» DIRECTIONS FOR THIS TASK
Begin at the first line of the records below and, please, give each line again exactly until the line with "From S2P Require Import PgStores." is included.

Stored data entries
○ ○ ○

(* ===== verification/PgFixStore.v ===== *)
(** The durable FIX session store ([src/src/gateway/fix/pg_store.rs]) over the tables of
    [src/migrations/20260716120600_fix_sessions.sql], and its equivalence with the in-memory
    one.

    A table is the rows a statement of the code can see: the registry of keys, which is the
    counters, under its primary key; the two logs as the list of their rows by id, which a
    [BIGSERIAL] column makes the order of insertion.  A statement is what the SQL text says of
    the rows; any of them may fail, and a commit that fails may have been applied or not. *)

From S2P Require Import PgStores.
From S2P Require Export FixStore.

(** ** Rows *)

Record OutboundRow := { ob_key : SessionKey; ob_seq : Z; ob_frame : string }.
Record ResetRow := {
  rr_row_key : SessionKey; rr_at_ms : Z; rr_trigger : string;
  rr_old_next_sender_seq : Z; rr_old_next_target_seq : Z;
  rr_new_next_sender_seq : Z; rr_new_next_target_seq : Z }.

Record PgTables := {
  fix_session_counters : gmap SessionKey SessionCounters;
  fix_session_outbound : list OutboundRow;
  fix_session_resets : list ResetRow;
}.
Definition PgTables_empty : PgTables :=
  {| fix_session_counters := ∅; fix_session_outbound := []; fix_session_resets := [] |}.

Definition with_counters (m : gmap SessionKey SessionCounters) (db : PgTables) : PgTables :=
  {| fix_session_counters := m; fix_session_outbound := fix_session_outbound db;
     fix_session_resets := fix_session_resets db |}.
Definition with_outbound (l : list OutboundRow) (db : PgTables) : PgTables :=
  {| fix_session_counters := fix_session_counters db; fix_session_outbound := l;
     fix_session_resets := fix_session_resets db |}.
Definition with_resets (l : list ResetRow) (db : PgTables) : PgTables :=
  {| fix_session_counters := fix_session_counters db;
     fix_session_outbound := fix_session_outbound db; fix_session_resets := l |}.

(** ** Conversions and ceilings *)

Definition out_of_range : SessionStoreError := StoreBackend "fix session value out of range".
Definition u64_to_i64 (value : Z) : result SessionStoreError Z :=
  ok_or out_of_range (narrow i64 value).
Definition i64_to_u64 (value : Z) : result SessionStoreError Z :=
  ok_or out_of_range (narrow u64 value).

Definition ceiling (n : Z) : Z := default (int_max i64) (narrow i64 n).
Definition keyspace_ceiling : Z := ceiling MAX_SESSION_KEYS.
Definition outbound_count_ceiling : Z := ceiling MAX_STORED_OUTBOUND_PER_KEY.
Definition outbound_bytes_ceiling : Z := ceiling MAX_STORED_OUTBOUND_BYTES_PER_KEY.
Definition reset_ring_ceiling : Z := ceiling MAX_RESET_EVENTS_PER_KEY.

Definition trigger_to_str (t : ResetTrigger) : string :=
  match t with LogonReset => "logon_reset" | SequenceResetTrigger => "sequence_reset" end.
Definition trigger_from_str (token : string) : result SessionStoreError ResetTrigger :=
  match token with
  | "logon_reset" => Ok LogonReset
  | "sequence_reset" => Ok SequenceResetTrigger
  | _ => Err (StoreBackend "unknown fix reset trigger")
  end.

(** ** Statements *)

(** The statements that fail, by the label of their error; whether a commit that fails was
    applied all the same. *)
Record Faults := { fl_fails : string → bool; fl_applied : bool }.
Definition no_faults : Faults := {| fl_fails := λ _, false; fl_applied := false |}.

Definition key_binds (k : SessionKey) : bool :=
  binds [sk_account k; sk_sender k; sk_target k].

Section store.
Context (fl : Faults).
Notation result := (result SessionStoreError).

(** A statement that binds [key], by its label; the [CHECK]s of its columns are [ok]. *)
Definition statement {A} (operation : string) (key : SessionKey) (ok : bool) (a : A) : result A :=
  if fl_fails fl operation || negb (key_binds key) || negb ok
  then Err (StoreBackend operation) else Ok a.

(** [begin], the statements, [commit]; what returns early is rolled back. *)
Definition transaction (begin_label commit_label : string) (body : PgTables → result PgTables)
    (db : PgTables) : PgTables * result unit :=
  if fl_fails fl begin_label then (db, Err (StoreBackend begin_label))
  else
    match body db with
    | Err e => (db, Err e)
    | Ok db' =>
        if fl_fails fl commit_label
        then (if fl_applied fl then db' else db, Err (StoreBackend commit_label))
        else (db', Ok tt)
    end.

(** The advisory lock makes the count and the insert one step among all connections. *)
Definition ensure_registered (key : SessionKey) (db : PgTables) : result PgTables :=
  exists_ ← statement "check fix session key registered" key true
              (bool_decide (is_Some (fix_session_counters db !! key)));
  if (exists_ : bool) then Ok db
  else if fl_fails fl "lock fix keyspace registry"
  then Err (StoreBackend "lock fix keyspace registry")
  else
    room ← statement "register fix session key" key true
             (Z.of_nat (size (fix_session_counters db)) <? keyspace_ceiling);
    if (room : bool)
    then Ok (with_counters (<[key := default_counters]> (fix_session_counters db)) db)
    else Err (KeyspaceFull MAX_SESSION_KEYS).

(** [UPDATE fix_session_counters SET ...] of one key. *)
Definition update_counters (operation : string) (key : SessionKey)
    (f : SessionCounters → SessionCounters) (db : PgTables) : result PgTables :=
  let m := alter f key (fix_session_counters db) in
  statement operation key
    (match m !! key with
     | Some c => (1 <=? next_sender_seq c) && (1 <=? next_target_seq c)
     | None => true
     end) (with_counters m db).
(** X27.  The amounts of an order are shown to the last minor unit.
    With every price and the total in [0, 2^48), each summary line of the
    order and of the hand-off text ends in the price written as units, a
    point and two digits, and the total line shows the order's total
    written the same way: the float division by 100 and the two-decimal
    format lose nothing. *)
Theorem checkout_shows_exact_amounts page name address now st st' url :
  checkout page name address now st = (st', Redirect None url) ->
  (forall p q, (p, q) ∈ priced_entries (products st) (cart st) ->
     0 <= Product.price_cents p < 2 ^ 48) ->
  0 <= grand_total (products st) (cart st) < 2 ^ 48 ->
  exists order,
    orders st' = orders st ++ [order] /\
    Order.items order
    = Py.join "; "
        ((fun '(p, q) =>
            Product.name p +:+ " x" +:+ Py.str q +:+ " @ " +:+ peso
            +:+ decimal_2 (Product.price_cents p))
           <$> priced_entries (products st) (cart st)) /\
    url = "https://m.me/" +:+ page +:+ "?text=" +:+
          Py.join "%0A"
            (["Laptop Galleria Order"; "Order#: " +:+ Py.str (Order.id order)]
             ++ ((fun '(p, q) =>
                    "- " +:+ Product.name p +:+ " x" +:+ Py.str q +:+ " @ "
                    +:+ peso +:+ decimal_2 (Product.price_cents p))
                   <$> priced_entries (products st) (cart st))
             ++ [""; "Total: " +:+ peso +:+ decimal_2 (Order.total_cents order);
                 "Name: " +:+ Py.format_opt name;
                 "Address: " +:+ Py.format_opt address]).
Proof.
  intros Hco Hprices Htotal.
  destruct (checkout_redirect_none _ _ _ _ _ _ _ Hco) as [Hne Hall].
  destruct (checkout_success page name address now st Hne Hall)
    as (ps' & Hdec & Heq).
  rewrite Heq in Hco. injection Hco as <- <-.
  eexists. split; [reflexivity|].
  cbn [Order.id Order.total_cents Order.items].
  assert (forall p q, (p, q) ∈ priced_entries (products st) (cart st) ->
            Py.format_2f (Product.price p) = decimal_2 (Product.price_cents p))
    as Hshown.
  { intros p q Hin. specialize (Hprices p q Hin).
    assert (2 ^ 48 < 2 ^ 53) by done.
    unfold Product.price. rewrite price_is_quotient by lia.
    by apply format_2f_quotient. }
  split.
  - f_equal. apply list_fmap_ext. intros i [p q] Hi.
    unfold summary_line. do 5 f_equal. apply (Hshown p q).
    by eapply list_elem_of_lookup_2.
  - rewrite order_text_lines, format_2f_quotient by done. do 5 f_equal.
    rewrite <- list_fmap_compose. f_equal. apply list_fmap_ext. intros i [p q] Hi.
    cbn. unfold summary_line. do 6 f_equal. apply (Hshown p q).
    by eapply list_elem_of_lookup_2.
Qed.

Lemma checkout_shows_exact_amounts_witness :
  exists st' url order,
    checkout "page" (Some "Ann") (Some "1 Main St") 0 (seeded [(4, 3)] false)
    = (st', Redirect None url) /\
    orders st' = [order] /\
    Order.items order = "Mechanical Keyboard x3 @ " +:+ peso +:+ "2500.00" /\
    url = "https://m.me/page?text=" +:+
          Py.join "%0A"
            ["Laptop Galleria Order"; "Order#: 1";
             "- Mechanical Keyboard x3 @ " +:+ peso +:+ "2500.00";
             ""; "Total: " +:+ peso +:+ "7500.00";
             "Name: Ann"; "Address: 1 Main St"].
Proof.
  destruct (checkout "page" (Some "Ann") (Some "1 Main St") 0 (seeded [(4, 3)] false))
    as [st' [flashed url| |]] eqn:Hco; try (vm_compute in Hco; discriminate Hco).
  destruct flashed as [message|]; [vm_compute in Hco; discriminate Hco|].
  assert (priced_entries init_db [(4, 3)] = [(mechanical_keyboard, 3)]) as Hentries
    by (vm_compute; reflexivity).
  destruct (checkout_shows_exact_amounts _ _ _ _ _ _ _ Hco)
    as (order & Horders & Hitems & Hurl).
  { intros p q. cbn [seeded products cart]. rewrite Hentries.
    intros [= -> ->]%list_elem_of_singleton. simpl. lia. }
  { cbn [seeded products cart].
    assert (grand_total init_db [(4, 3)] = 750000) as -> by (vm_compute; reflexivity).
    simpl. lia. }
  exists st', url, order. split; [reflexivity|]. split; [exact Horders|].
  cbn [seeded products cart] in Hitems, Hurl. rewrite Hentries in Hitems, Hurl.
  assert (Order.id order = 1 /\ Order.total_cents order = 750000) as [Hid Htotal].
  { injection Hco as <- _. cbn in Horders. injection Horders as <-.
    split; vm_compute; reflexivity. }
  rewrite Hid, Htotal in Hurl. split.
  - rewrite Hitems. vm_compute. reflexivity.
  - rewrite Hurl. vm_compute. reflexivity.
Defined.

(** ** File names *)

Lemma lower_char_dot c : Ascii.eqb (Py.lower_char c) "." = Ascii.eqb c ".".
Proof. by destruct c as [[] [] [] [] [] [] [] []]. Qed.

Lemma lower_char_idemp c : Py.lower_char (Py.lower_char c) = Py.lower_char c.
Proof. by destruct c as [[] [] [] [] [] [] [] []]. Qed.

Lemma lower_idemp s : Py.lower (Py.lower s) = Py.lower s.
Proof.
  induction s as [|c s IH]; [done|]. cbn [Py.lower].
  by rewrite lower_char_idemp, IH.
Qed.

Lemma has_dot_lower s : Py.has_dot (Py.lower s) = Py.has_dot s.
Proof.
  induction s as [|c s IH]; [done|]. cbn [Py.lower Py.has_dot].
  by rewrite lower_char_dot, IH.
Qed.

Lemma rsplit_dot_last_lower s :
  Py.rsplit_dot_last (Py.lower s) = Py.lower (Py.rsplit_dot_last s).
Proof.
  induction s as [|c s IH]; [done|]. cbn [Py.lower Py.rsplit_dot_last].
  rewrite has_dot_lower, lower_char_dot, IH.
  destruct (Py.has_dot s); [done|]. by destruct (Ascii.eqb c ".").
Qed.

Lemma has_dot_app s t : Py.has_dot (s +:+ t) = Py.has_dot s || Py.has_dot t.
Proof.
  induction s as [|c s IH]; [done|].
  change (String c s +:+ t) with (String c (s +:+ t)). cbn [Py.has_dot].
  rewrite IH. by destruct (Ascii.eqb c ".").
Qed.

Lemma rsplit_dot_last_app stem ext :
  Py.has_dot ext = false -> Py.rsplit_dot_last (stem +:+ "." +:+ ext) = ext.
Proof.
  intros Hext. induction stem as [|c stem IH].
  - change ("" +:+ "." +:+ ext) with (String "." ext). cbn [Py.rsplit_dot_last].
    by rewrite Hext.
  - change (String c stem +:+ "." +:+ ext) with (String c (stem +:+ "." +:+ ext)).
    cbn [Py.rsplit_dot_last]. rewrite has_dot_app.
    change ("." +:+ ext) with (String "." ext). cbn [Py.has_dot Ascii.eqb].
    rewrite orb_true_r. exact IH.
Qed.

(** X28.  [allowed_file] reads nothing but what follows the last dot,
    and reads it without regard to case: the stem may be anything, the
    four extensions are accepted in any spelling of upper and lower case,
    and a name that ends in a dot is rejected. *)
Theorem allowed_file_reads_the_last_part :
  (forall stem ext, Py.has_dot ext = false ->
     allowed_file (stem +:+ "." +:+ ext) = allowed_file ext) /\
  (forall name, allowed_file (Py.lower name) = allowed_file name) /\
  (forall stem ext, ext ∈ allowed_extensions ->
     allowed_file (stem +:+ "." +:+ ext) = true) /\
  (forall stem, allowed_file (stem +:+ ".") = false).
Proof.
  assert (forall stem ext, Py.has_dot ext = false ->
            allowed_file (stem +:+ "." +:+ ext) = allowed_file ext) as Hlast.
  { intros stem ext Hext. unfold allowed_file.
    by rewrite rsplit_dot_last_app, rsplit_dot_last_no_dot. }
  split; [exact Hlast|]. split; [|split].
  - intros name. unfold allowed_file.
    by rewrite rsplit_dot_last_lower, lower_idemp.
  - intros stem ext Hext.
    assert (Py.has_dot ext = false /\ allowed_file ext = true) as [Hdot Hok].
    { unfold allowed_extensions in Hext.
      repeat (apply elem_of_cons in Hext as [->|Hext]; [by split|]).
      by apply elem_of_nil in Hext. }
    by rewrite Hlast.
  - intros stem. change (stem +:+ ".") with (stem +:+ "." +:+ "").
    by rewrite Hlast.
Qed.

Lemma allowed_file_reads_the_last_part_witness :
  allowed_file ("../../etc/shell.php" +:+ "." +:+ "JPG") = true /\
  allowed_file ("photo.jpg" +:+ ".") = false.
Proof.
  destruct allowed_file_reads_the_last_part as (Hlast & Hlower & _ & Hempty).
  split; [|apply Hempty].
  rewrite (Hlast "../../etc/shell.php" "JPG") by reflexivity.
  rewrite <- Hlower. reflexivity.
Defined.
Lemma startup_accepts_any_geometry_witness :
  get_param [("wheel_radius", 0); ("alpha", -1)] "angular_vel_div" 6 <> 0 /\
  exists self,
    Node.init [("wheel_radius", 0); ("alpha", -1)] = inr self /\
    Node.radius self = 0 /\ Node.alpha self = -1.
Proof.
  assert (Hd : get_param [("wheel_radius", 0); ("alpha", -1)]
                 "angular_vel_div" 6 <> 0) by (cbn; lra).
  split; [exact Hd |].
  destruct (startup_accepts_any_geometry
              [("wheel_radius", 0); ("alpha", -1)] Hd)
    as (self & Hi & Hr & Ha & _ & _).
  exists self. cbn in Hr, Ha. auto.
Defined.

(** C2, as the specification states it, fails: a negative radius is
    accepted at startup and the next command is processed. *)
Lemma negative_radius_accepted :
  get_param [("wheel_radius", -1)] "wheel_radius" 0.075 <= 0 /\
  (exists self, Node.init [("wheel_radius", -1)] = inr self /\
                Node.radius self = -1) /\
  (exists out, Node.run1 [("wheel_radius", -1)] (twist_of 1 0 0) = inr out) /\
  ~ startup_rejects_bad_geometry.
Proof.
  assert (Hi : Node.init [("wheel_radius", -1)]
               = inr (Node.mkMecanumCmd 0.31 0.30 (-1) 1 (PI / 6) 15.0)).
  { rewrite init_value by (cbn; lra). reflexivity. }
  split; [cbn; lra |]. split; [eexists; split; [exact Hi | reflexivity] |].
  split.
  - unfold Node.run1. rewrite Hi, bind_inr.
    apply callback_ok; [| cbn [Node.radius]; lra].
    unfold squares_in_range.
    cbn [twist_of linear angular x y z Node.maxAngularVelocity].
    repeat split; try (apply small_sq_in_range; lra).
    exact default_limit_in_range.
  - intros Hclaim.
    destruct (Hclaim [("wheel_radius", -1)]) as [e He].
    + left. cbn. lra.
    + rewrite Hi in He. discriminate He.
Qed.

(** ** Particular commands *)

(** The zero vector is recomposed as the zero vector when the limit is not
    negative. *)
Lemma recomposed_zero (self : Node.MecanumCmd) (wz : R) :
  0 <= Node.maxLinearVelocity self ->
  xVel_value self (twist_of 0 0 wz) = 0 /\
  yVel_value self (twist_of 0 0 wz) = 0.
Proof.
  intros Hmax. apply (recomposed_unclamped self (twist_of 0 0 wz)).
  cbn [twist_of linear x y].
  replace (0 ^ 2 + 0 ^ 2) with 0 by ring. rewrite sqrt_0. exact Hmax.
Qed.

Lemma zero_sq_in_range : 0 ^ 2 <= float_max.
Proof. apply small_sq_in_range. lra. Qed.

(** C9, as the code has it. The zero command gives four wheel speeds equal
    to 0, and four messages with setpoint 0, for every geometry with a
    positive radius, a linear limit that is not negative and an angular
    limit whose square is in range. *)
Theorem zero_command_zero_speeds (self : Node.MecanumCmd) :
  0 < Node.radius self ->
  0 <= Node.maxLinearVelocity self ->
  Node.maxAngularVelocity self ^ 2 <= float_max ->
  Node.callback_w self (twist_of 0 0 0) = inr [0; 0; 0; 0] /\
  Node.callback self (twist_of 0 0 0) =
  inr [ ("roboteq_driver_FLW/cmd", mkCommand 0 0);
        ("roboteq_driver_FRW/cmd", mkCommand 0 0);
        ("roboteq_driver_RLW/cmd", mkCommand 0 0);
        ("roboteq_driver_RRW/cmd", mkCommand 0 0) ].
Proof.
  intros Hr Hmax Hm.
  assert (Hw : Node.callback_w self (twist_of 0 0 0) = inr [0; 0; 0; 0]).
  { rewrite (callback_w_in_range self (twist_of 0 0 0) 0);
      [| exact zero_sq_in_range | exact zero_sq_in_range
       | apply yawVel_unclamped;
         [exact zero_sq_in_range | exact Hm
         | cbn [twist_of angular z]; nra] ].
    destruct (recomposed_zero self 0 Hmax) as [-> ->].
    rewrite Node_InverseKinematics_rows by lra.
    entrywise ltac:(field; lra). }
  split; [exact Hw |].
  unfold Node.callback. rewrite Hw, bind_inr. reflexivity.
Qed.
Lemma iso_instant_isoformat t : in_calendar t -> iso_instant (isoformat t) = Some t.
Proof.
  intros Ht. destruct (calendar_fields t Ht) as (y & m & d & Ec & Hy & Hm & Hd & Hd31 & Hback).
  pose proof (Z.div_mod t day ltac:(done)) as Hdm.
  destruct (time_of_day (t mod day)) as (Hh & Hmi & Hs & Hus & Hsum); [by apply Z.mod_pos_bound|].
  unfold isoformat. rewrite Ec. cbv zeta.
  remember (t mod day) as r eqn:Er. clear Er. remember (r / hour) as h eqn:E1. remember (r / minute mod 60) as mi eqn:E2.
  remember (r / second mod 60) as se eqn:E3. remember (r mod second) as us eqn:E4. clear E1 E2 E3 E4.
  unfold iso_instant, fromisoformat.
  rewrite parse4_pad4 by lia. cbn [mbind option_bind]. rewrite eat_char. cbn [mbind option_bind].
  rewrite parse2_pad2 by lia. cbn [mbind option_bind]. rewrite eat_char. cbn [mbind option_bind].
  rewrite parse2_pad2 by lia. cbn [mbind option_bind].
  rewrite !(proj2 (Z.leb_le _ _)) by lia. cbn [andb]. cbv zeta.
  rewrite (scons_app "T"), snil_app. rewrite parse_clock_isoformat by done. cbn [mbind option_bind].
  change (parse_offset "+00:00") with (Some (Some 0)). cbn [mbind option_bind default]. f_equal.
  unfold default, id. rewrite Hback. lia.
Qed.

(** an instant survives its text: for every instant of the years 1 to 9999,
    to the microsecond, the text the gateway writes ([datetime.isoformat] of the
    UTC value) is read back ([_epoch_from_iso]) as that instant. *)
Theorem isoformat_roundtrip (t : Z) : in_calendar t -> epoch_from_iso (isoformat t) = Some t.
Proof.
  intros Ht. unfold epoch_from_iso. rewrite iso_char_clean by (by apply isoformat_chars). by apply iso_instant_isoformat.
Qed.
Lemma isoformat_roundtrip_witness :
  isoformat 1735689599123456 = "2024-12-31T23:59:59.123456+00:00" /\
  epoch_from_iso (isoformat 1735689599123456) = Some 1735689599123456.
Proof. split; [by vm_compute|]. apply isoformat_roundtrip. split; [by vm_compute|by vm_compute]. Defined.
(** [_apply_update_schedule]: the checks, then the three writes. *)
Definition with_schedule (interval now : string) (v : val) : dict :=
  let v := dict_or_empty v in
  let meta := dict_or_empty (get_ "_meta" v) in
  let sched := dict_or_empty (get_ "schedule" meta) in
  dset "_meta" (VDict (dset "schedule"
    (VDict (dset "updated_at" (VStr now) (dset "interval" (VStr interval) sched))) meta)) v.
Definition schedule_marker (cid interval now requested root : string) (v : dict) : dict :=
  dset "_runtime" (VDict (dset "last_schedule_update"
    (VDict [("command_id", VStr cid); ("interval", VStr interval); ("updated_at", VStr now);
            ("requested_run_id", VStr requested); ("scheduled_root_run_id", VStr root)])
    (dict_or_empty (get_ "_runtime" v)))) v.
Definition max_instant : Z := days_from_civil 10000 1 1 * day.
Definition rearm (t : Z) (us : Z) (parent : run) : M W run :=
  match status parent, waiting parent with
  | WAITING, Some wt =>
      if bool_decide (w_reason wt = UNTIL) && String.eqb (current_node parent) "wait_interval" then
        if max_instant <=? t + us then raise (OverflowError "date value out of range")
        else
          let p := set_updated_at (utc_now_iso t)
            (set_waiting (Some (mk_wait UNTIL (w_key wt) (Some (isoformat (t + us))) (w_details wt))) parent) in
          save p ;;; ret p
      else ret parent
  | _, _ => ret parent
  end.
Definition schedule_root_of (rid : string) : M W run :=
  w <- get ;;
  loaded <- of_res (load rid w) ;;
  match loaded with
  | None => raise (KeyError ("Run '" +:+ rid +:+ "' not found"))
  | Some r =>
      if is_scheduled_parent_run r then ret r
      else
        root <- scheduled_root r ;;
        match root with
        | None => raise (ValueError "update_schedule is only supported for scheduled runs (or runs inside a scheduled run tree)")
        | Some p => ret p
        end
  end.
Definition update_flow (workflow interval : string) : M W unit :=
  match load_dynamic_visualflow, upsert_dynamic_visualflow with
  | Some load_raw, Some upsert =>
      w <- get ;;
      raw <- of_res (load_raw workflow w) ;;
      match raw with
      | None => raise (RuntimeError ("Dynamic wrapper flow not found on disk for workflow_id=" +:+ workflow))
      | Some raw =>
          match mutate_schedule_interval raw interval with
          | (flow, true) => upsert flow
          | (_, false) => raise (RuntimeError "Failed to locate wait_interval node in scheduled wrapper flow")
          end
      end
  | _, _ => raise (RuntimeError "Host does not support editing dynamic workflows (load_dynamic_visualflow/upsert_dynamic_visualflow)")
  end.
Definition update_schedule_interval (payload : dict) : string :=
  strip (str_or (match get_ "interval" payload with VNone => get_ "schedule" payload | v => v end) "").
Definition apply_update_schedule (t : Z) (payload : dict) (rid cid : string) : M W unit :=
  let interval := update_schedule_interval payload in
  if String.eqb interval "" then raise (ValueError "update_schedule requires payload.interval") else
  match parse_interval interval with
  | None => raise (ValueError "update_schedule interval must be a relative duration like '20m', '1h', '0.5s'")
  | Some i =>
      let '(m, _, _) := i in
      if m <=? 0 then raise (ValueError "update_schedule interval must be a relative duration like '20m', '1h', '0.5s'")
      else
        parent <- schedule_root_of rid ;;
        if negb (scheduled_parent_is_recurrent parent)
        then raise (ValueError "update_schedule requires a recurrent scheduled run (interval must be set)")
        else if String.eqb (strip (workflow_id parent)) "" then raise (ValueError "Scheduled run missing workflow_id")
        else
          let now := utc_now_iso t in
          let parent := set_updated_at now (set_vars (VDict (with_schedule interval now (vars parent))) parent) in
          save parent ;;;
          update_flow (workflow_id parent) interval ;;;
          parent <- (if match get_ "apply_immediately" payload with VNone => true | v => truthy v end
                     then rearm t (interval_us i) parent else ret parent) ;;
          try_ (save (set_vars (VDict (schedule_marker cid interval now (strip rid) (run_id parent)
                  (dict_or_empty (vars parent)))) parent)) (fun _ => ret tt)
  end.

○ ○ ○

» RESULT OF THIS EXERCISE
(* ===== verification/PgFixStore.v ===== *)
(** The durable FIX session store ([src/src/gateway/fix/pg_store.rs]) over the tables of
    [src/migrations/20260716120600_fix_sessions.sql], and its equivalence with the in-memory
    one.

    A table is the rows a statement of the code can see: the registry of keys, which is the
    counters, under its primary key; the two logs as the list of their rows by id, which a
    [BIGSERIAL] column makes the order of insertion.  A statement is what the SQL text says of
    the rows; any of them may fail, and a commit that fails may have been applied or not. *)

From S2P Require Import PgStores.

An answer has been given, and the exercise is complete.